◆ **EXERCISE**
Among the lines below, tally those that hold "items". Return the number and nothing more.

◆ **GIVEN ENTRIES**
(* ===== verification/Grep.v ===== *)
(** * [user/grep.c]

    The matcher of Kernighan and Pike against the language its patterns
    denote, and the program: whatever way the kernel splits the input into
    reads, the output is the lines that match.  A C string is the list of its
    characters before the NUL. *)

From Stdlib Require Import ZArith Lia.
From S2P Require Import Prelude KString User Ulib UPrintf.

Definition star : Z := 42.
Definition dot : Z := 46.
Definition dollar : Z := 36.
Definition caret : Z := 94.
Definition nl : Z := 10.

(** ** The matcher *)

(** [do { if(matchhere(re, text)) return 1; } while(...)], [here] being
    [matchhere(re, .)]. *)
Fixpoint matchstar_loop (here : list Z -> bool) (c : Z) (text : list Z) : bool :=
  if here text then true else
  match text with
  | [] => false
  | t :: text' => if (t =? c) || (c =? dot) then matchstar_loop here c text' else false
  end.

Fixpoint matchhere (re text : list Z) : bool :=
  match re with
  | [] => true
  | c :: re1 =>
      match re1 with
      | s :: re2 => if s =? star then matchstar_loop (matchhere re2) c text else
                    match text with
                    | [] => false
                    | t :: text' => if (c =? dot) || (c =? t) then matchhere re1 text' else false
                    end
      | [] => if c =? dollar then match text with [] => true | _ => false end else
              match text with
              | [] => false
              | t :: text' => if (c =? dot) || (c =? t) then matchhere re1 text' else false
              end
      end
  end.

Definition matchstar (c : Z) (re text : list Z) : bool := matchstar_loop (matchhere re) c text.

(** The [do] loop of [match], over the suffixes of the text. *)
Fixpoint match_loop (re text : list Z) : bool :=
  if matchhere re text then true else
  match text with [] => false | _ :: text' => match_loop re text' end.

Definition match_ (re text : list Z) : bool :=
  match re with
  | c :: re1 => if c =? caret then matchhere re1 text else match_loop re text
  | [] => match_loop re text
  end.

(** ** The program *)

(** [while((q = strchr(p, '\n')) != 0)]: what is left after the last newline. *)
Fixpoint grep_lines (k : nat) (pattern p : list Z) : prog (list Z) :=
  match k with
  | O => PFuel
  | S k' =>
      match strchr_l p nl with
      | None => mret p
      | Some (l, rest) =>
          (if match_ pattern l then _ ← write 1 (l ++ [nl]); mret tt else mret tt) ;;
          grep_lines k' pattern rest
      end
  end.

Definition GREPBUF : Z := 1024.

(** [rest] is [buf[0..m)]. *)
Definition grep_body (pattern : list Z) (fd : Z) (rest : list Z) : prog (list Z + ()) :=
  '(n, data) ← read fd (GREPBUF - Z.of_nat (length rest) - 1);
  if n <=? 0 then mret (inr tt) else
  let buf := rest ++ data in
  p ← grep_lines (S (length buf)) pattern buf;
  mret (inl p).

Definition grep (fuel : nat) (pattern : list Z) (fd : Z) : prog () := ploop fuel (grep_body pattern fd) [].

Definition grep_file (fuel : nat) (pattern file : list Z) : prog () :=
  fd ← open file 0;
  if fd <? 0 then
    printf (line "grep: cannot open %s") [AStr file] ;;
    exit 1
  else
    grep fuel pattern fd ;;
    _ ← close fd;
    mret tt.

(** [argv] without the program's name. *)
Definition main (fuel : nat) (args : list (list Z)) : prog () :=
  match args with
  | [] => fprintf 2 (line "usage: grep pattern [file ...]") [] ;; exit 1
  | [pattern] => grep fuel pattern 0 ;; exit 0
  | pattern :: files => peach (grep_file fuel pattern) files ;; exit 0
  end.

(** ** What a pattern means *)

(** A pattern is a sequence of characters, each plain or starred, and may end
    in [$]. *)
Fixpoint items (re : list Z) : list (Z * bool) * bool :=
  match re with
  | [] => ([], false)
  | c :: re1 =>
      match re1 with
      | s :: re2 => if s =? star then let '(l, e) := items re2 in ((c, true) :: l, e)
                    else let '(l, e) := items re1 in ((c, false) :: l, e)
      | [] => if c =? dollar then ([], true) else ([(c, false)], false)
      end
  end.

* * *

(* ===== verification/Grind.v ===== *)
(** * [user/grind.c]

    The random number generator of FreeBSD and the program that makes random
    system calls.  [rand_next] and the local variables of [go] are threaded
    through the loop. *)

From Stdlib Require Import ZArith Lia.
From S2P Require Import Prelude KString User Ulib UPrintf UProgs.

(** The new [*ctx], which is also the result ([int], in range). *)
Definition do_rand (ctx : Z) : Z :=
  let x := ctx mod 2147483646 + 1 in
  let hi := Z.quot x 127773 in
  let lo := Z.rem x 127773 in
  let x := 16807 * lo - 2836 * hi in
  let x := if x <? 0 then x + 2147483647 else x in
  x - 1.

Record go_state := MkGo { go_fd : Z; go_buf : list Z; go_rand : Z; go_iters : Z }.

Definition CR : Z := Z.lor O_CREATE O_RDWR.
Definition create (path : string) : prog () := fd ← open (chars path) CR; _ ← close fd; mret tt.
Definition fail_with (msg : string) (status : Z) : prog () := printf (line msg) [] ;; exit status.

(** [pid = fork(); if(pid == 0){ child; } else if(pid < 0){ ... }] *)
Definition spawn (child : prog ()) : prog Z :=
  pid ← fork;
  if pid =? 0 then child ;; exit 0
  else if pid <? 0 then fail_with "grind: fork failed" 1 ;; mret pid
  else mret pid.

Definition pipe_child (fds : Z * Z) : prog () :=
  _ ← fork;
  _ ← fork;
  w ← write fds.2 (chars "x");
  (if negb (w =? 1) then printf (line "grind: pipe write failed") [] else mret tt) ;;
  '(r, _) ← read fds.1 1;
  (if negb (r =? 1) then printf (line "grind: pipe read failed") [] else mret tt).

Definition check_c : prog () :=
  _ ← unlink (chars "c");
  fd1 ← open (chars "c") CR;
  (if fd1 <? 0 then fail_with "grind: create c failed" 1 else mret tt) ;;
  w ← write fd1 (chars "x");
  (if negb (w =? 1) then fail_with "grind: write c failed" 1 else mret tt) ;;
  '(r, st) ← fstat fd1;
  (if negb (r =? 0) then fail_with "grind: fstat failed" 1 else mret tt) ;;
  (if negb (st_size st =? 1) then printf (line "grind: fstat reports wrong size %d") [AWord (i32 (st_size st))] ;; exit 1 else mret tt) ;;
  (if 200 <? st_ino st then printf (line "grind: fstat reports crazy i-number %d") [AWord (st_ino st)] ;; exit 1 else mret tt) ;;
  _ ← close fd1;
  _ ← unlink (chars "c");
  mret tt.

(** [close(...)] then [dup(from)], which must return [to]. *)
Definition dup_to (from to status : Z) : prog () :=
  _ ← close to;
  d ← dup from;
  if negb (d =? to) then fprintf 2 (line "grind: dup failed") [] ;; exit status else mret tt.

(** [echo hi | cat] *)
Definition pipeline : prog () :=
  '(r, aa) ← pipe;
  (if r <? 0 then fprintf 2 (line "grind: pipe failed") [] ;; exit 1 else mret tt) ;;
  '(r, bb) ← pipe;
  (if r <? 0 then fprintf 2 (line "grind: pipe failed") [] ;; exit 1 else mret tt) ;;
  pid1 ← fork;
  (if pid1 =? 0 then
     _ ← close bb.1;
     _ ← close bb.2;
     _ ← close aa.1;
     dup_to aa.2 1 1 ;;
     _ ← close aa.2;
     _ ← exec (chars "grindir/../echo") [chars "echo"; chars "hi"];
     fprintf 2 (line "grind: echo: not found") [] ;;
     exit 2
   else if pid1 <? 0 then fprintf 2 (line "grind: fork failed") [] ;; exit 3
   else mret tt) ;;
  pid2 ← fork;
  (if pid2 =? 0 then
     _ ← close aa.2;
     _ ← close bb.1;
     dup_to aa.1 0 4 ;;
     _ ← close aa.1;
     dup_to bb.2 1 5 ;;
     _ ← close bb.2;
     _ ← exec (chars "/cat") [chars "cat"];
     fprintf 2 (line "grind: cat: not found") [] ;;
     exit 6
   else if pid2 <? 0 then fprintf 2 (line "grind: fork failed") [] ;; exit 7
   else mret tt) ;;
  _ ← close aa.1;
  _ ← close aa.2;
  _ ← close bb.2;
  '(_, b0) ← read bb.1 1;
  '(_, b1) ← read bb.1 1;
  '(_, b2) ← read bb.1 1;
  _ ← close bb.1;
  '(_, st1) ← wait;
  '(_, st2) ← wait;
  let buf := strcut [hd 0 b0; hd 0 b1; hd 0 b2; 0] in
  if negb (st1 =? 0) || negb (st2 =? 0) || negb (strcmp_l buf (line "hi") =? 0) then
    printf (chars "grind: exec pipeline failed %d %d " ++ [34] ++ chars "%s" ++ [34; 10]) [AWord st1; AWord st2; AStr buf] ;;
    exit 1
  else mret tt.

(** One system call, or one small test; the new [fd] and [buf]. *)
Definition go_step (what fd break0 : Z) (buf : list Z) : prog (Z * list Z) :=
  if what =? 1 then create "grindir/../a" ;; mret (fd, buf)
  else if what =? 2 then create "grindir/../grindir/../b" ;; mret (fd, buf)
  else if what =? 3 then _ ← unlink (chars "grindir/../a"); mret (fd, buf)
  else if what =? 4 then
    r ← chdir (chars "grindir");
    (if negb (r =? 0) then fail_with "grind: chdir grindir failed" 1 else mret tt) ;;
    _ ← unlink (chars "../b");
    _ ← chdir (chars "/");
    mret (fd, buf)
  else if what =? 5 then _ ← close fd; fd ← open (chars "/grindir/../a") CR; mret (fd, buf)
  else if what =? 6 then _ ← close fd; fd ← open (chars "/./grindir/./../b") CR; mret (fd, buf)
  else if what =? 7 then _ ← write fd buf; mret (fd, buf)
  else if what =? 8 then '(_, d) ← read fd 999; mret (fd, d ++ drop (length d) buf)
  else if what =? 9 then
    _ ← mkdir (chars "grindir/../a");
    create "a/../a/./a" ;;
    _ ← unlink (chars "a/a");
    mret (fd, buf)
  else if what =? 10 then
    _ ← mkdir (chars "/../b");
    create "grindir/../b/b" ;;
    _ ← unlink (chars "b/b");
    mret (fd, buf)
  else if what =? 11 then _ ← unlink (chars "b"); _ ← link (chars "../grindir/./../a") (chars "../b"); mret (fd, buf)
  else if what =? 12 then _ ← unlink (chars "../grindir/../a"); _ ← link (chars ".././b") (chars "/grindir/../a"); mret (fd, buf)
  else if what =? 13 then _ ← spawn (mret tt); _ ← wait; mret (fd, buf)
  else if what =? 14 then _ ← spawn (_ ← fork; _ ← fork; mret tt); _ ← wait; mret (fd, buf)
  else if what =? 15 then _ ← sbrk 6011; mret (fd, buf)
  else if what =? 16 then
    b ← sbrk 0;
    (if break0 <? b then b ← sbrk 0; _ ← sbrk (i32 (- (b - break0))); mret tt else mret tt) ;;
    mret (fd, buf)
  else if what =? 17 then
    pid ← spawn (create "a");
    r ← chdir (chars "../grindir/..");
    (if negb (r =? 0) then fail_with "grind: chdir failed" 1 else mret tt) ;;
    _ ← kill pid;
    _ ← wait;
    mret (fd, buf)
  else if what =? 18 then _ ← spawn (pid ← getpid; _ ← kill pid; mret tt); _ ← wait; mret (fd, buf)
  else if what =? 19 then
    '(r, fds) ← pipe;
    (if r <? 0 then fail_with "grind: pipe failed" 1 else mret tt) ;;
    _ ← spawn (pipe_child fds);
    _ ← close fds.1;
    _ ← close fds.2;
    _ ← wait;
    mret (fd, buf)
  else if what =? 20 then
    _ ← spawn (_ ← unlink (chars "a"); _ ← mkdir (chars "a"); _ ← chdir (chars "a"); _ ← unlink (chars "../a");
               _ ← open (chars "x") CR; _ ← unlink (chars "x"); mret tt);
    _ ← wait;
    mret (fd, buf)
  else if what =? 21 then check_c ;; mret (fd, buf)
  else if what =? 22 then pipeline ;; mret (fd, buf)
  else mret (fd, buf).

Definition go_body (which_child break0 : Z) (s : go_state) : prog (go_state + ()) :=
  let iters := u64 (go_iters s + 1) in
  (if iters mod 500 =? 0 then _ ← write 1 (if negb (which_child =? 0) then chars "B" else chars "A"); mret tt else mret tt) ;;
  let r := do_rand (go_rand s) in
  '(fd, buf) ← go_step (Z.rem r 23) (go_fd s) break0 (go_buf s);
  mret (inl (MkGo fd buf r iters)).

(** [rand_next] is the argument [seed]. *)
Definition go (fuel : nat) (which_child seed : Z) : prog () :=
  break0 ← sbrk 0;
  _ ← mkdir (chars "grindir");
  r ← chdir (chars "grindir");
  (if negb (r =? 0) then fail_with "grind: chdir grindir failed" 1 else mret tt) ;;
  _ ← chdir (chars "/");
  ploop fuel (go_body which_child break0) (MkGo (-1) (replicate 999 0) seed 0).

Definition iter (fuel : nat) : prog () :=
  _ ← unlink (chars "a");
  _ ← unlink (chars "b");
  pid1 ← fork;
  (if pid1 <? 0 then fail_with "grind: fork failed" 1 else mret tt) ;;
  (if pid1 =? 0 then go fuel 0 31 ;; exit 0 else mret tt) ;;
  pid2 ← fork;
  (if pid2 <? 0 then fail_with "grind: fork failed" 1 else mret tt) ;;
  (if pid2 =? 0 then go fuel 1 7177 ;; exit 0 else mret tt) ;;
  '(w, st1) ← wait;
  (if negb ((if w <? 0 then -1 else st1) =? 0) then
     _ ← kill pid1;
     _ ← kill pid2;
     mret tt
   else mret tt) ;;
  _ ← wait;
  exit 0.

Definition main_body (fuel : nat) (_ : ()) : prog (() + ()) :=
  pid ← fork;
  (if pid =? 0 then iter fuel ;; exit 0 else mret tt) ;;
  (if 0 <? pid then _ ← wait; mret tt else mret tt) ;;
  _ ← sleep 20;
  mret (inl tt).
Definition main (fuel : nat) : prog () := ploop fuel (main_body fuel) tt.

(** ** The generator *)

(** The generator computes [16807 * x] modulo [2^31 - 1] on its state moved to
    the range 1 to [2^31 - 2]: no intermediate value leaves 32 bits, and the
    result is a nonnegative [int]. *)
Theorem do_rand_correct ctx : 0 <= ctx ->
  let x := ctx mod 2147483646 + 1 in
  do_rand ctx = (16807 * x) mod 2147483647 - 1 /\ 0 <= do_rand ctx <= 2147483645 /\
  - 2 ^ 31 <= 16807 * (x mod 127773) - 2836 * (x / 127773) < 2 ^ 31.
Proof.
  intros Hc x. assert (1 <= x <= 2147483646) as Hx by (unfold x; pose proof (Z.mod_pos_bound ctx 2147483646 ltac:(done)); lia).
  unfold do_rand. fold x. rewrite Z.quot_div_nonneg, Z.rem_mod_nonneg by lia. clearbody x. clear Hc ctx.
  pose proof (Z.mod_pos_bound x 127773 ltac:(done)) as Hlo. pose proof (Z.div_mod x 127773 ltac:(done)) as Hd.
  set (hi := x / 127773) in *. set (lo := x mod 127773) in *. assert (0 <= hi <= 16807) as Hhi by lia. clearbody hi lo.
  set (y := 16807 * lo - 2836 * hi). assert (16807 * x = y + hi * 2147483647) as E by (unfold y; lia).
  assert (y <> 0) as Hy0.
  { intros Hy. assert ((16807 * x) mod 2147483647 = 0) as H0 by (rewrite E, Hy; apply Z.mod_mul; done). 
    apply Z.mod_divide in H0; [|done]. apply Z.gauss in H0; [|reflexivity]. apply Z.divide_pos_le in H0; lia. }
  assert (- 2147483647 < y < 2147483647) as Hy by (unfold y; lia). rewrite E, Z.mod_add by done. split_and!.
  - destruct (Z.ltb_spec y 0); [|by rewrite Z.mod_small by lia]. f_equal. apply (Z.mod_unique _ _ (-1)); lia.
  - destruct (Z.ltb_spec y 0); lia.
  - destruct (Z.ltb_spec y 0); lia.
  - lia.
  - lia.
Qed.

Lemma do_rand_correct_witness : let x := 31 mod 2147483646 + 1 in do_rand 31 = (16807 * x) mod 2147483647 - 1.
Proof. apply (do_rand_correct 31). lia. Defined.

◆ **ANSWER SPACE**
3